(* ===== verification/PyValue.v ===== *)
(** The Python values the program handles: the JSON values of a filter document
    or of a stored [metadata] blob, datetimes, and the tuples the lowering makes.
    Equality, ordering and UTC normalisation follow the language: numbers compare
    by exact value across [int], [float] and [bool]; a naive and an aware datetime
    are unequal and do not order; [astimezone] raises out of the supported range.
    A [str] is the list of its UTF-8 bytes, whose order is code point order; a
    dict has string keys and keeps insertion order. *)
From S2P Require Import Prelude.

(** A float: not-a-number, an infinity, or the dyadic rational [m * 2 ^ e]. *)
Inductive pyfloat :=
| FNaN
| FInf (negative : bool)
| FFin (m e : Z).

#[export] Instance pyfloat_eq_dec : EqDecision pyfloat.
Proof. solve_decision. Defined.

(** A [datetime]: microseconds of its wall clock since 1970-01-01T00:00:00, and
    its offset from UTC in microseconds ([None] for a naive one). *)
Record datetime := MkDatetime { dt_local : Z; dt_offset : option Z }.

#[export] Instance datetime_eq_dec : EqDecision datetime.
Proof. solve_decision. Defined.

Inductive value :=
| VNone
| VBool (b : bool)
| VInt (z : Z)
| VFloat (f : pyfloat)
| VStr (s : string)
| VDate (d : datetime)
| VDateLit (d : datetime)
| VList (l : list value)
| VTuple (l : list value)
| VDict (d : list (string * value)).

(** *** Datetimes *)

(** [datetime.min] and [datetime.max] in microseconds. *)
Definition dt_min : Z := -62135596800000000.
Definition dt_max : Z := 253402300799999999.

(** The instant of an aware datetime. *)
Definition dt_instant (d : datetime) : option Z :=
  match dt_offset d with Some o => Some (dt_local d - o)%Z | None => None end.

Definition dt_utc (t : Z) : datetime := MkDatetime t (Some 0%Z).

(** [d.replace(tzinfo=UTC)] *)
Definition dt_replace_utc (d : datetime) : datetime := dt_utc (dt_local d).

(** [d.astimezone(UTC)] of an aware datetime. *)
Definition dt_astimezone_utc (d : datetime) : result datetime :=
  match dt_instant d with
  | None => Err ValueError
  | Some t =>
      if (dt_min <=? t)%Z && (t <=? dt_max)%Z then Ok (dt_utc t) else Err OverflowError
  end.

(** The idiom the filter code repeats: read a naive datetime as UTC, convert an
    aware one. *)
Definition to_utc (d : datetime) : result datetime :=
  match dt_offset d with
  | None => Ok (dt_replace_utc d)
  | Some _ => dt_astimezone_utc d
  end.

Definition dt_eqb (a b : datetime) : bool :=
  match dt_instant a, dt_instant b with
  | Some x, Some y => Z.eqb x y
  | None, None => Z.eqb (dt_local a) (dt_local b)
  | _, _ => false
  end.

Inductive cmpop := CGt | CGe | CLt | CLe.

Definition cmp_of (op : cmpop) (c : comparison) : bool :=
  match op, c with
  | CGt, Gt | CGe, Gt | CGe, Eq | CLt, Lt | CLe, Lt | CLe, Eq => true
  | _, _ => false
  end.

Definition dt_cmp (op : cmpop) (a b : datetime) : result bool :=
  match dt_instant a, dt_instant b with
  | Some x, Some y => Ok (cmp_of op (Z.compare x y))
  | None, None => Ok (cmp_of op (Z.compare (dt_local a) (dt_local b)))
  | _, _ => Err TypeError
  end.

(** *** Numbers *)

(** The numeric reading of a value: a [bool] is an [int]. *)
Definition num_of (v : value) : option pyfloat :=
  match v with
  | VBool b => Some (FFin (Z.b2z b) 0)
  | VInt z => Some (FFin z 0)
  | VFloat f => Some f
  | _ => None
  end.

(** Exact comparison; [None] when a NaN is involved. *)
Definition num_compare (a b : pyfloat) : option comparison :=
  match a, b with
  | FNaN, _ | _, FNaN => None
  | FInf s, FInf t =>
      Some (match s, t with true, false => Lt | false, true => Gt | _, _ => Eq end)
  | FInf s, FFin _ _ => Some (if s then Lt else Gt)
  | FFin _ _, FInf s => Some (if s then Gt else Lt)
  | FFin m1 e1, FFin m2 e2 =>
      let e := Z.min e1 e2 in
      Some (Z.compare (m1 * 2 ^ (e1 - e)) (m2 * 2 ^ (e2 - e)))
  end.

Definition num_eqb (a b : pyfloat) : bool :=
  match num_compare a b with Some Eq => true | _ => false end.

Definition num_cmp (op : cmpop) (a b : pyfloat) : bool :=
  match num_compare a b with Some c => cmp_of op c | None => false end.

(** *** Equality and order on values *)

(** [a == b] *)
Fixpoint py_eq (a b : value) {struct a} : bool :=
  match a, b with
  | VNone, VNone => true
  | VStr s, VStr t => String.eqb s t
  | VDate d, VDate d' => dt_eqb d d'
  | VDateLit d, VDateLit d' => dt_eqb d d'
  | VList l1, VList l2 | VTuple l1, VTuple l2 =>
      (fix go (l1 l2 : list value) {struct l1} : bool :=
         match l1, l2 with
         | [], [] => true
         | x :: l1', y :: l2' => py_eq x y && go l1' l2'
         | _, _ => false
         end) l1 l2
  | VDict d1, VDict d2 =>
      Nat.eqb (length d1) (length d2) &&
      (fix go (d1 : list (string * value)) : bool :=
         match d1 with
         | [] => true
         | (k, x) :: d1' =>
             match dict_get k d2 with Some y => py_eq x y | None => false end && go d1'
         end) d1
  | _, _ =>
      match num_of a, num_of b with Some x, Some y => num_eqb x y | _, _ => false end
  end.

(** [a > b], [a >= b], [a < b], [a <= b] *)
Fixpoint py_cmp (op : cmpop) (a b : value) {struct a} : result bool :=
  match a, b with
  | VStr s, VStr t => Ok (cmp_of op (String.compare s t))
  | VDate d, VDate d' => dt_cmp op d d'
  | VList l1, VList l2 | VTuple l1, VTuple l2 =>
      (fix go (l1 l2 : list value) {struct l1} : result bool :=
         match l1, l2 with
         | [], [] => Ok (cmp_of op Eq)
         | [], _ :: _ => Ok (cmp_of op Lt)
         | _ :: _, [] => Ok (cmp_of op Gt)
         | x :: l1', y :: l2' => if py_eq x y then go l1' l2' else py_cmp op x y
         end) l1 l2
  | _, _ =>
      match num_of a, num_of b with
      | Some x, Some y => Ok (num_cmp op x y)
      | _, _ => Err TypeError
      end
  end.

(** [type(a)], as far as [type(a) is type(b)] observes it. *)
Inductive pytype := TyNone | TyBool | TyInt | TyFloat | TyStr | TyDate | TyDateLit
  | TyList | TyTuple | TyDict.

#[export] Instance pytype_eq_dec : EqDecision pytype.
Proof. solve_decision. Defined.

Definition type_of (v : value) : pytype :=
  match v with
  | VNone => TyNone | VBool _ => TyBool | VInt _ => TyInt | VFloat _ => TyFloat
  | VStr _ => TyStr | VDate _ => TyDate | VDateLit _ => TyDateLit
  | VList _ => TyList | VTuple _ => TyTuple | VDict _ => TyDict
  end.

(** Nesting depth of the dicts and lists of a JSON value, counting a leaf as 1:
    the number of levels a depth-first walk that descends into dicts and lists
    visits. *)
Fixpoint json_depth (v : value) : nat :=
  match v with
  | VList l => S ((fix go (l : list value) : nat :=
      match l with [] => 0 | x :: l' => Nat.max (json_depth x) (go l') end) l)
  | VDict d => S ((fix go (d : list (string * value)) : nat :=
      match d with [] => 0 | (_, x) :: d' => Nat.max (json_depth x) (go d') end) d)
  | _ => 1
  end.

(** Number of nodes of a JSON value, the same way. *)
Fixpoint json_size (v : value) : nat :=
  match v with
  | VList l => S ((fix go (l : list value) : nat :=
      match l with [] => 0 | x :: l' => json_size x + go l' end) l)
  | VDict d => S ((fix go (d : list (string * value)) : nat :=
      match d with [] => 0 | (_, x) :: d' => json_size x + go d' end) d)
  | _ => 1
  end.

(** *** Lemmas *)

(** Induction that reaches the elements of lists, tuples and dicts. *)
Lemma value_rec_ind (P : value -> Prop) :
  P VNone -> (forall b, P (VBool b)) -> (forall z, P (VInt z)) -> (forall f, P (VFloat f)) ->
  (forall s, P (VStr s)) -> (forall d, P (VDate d)) -> (forall d, P (VDateLit d)) ->
  (forall l, Forall P l -> P (VList l)) -> (forall l, Forall P l -> P (VTuple l)) ->
  (forall d, Forall (fun kv => P (snd kv)) d -> P (VDict d)) -> forall v, P v.
Proof.
  intros HN HB HI HF HS HD HDL HL HT HDi. fix IH 1.
  intros [ | | | | | | | l | l | d]; try (clear IH; solve [auto]).
  - apply HL. induction l; constructor; auto.
  - apply HT. induction l; constructor; auto.
  - apply HDi. induction d as [|[k x] d IHd]; constructor; simpl; auto.
Qed.

(** Decidable equality of values (syntactic identity, finer than [py_eq]). *)
Definition value_eq_dec_body (v : value) : forall w, {v = w} + {v <> w}.
Proof.
  revert v. fix IH 1. intros v w.
  assert (IHl : forall l l' : list value, {l = l'} + {l <> l'}).
  { fix IHl 1. intros [|x l] [|y l']; try (right; discriminate); [left; reflexivity|].
    destruct (IH x y) as [->|]; [|right; congruence].
    destruct (IHl l l') as [->|]; [by left|right; congruence]. }
  assert (IHd : forall l l' : list (string * value), {l = l'} + {l <> l'}).
  { fix IHd 1. intros [|[k x] l] [|[k' y] l']; try (right; discriminate); [left; reflexivity|].
    destruct (decide (k = k')) as [->|]; [|right; congruence].
    destruct (IH x y) as [->|]; [|right; congruence].
    destruct (IHd l l') as [->|]; [by left|right; congruence]. }
  destruct v as [ |b|z|f|s|d|d|l|l|d], w as [ |b'|z'|f'|s'|d'|d'|l'|l'|d'];
    try (right; discriminate); try (left; reflexivity).
  - destruct (decide (b = b')); [left|right]; congruence.
  - destruct (decide (z = z')); [left|right]; congruence.
  - destruct (decide (f = f')); [left|right]; congruence.
  - destruct (decide (s = s')); [left|right]; congruence.
  - destruct (decide (d = d')); [left|right]; congruence.
  - destruct (decide (d = d')); [left|right]; congruence.
  - destruct (IHl l l'); [left|right]; congruence.
  - destruct (IHl l l'); [left|right]; congruence.
  - destruct (IHd d d'); [left|right]; congruence.
Defined.

#[export] Instance value_eq_dec : EqDecision value := value_eq_dec_body.

Lemma dt_astimezone_aware d u :
  dt_astimezone_utc d = Ok u -> dt_offset u = Some 0%Z /\ dt_instant u = dt_instant d.
Proof.
  unfold dt_astimezone_utc. destruct (dt_instant d) as [t|] eqn:E; [|done].
  case_match; [|done]. intros [= <-]. unfold dt_instant. simpl. by rewrite Z.sub_0_r.
Qed.

Lemma to_utc_aware d u : to_utc d = Ok u -> dt_offset u = Some 0%Z.
Proof.
  unfold to_utc. destruct (dt_offset d).
  - intros H. by apply dt_astimezone_aware in H as [].
  - by intros [= <-].
Qed.

Lemma dt_instant_aware u : dt_offset u = Some 0%Z -> dt_instant u = Some (dt_local u).
Proof. unfold dt_instant. intros ->. by rewrite Z.sub_0_r. Qed.

(** Two UTC datetimes always order. *)
Lemma dt_cmp_utc op a b :
  dt_offset a = Some 0%Z -> dt_offset b = Some 0%Z ->
  dt_cmp op a b = Ok (cmp_of op (Z.compare (dt_local a) (dt_local b))).
Proof. intros Ha Hb. unfold dt_cmp. by rewrite !dt_instant_aware. Qed.

Lemma dt_eqb_utc a b :
  dt_offset a = Some 0%Z -> dt_offset b = Some 0%Z ->
  dt_eqb a b = Z.eqb (dt_local a) (dt_local b).
Proof. intros Ha Hb. unfold dt_eqb. by rewrite !dt_instant_aware. Qed.

Lemma num_eqb_true_cmp a b : num_eqb a b = true -> num_cmp CGe a b = true.
Proof. unfold num_eqb, num_cmp. by destruct (num_compare a b) as [[]|]. Qed.

#[export] Hint Resolve to_utc_aware dt_instant_aware : khora.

* * * * * * *

• [Instructions to follow] Every line that holds the word "VInt" should be copied from the records.

• [Response to the task]
| VInt (z : Z)
  | VInt z => Some (FFin z 0)
  | VNone => TyNone | VBool _ => TyBool | VInt _ => TyInt | VFloat _ => TyFloat
  P VNone -> (forall b, P (VBool b)) -> (forall z, P (VInt z)) -> (forall f, P (VFloat f)) ->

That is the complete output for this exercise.